WHAT IS NEEDED => All lines between the one holding "- intros _ w2" and the end of the material below, both ends included, should be restated exactly.

=== Section Start ===

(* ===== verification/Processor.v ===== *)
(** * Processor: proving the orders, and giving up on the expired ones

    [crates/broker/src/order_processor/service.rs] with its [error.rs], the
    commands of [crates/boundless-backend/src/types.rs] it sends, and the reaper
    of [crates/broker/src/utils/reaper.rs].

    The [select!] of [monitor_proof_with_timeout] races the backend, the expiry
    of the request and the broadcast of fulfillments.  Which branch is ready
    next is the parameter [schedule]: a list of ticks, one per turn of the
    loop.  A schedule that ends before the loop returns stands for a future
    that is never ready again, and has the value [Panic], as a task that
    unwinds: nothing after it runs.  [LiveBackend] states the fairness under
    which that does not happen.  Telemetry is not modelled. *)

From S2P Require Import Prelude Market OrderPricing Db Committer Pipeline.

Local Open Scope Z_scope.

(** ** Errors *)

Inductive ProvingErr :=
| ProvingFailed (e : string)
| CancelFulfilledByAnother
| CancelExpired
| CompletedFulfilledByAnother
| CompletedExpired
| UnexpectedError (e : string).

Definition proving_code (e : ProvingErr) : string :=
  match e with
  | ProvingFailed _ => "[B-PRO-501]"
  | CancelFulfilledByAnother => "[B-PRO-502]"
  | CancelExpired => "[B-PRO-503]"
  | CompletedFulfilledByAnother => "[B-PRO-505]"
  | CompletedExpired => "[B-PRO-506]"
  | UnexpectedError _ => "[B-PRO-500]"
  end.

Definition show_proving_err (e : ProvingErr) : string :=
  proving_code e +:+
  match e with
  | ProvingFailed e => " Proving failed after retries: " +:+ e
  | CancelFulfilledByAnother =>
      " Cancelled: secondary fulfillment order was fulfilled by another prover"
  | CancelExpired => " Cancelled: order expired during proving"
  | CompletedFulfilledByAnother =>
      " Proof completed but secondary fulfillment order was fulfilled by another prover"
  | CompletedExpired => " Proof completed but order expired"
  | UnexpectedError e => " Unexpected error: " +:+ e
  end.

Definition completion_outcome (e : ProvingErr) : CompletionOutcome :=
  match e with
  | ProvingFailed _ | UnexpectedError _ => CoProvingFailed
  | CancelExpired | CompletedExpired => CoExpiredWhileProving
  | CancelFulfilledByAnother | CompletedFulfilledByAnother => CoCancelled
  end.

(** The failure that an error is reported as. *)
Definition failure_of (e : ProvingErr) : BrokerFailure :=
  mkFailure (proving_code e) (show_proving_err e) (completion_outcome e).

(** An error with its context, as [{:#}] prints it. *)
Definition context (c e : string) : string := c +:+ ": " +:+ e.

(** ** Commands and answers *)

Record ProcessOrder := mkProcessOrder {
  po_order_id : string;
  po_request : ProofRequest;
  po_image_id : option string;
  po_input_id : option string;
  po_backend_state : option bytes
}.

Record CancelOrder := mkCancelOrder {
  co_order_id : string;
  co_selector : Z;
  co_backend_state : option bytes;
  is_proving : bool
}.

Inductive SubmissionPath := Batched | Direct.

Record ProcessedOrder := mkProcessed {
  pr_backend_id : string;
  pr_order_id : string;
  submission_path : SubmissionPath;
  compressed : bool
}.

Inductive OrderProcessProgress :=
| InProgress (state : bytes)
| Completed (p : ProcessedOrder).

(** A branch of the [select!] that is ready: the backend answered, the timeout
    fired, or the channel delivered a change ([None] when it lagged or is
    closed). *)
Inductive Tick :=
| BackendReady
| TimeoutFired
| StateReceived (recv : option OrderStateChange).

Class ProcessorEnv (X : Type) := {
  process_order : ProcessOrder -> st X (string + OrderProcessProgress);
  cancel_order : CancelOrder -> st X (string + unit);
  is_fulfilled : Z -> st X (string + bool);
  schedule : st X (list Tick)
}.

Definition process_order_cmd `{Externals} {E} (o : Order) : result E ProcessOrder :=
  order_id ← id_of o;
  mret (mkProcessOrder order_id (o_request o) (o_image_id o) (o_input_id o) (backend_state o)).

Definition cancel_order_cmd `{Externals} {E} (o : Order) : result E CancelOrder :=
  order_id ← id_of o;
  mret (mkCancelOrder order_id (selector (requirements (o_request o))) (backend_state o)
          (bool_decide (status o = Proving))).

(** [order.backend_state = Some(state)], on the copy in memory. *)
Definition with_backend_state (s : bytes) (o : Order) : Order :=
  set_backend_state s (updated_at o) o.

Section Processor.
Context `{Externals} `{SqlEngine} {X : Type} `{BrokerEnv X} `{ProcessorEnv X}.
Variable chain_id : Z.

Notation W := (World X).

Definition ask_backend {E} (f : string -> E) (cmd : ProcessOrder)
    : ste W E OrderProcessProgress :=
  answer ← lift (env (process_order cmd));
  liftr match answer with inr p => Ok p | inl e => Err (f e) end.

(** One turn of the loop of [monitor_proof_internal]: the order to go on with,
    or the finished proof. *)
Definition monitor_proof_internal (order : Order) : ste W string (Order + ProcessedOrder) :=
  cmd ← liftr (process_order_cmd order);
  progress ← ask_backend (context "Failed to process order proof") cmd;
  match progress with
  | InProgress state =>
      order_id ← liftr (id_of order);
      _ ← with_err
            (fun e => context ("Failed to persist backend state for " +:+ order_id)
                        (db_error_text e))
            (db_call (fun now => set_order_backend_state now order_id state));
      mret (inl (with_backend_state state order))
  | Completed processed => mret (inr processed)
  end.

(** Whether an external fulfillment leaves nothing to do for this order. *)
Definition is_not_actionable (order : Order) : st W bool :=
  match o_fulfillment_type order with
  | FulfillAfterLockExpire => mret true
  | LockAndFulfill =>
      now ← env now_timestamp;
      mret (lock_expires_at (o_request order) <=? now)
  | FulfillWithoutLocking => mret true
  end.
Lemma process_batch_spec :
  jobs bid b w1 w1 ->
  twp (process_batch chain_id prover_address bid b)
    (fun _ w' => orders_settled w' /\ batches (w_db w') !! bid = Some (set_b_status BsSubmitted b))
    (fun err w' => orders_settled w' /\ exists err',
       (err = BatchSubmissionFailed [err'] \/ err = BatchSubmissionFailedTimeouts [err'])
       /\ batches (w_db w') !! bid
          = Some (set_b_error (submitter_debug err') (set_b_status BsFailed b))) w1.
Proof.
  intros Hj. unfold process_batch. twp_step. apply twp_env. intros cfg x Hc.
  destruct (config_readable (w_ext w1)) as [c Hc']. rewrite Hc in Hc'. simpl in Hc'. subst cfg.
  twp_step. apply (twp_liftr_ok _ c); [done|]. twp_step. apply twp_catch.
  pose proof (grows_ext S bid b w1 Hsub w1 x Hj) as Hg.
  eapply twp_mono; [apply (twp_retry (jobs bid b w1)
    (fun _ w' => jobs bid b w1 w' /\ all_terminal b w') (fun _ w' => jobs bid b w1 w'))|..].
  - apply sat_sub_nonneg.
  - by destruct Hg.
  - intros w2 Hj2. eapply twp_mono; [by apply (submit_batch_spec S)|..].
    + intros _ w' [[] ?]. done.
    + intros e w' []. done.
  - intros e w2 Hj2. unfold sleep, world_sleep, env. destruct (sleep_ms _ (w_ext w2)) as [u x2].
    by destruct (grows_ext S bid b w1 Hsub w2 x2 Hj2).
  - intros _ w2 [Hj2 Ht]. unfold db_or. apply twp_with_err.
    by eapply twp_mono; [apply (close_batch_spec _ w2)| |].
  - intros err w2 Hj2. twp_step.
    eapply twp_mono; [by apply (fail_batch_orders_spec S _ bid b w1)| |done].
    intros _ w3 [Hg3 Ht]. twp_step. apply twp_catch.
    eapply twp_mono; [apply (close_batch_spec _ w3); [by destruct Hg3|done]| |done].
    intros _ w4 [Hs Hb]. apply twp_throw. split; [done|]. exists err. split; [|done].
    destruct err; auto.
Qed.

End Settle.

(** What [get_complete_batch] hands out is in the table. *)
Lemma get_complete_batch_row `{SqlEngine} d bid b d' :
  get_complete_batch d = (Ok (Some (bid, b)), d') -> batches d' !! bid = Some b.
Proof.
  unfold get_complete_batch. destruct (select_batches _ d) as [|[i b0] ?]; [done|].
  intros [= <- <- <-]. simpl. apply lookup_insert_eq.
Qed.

=== Section End ===

PROBLEM SOLUTION =>
  - intros _ w2 [Hj2 Ht]. unfold db_or. apply twp_with_err.
    by eapply twp_mono; [apply (close_batch_spec _ w2)| |].
  - intros err w2 Hj2. twp_step.
    eapply twp_mono; [by apply (fail_batch_orders_spec S _ bid b w1)| |done].
    intros _ w3 [Hg3 Ht]. twp_step. apply twp_catch.
    eapply twp_mono; [apply (close_batch_spec _ w3); [by destruct Hg3|done]| |done].
    intros _ w4 [Hs Hb]. apply twp_throw. split; [done|]. exists err. split; [|done].
    destruct err; auto.
Qed.

End Settle.

(** What [get_complete_batch] hands out is in the table. *)
Lemma get_complete_batch_row `{SqlEngine} d bid b d' :
  get_complete_batch d = (Ok (Some (bid, b)), d') -> batches d' !! bid = Some b.
Proof.
  unfold get_complete_batch. destruct (select_batches _ d) as [|[i b0] ?]; [done|].
  intros [= <- <- <-]. simpl. apply lookup_insert_eq.
Qed.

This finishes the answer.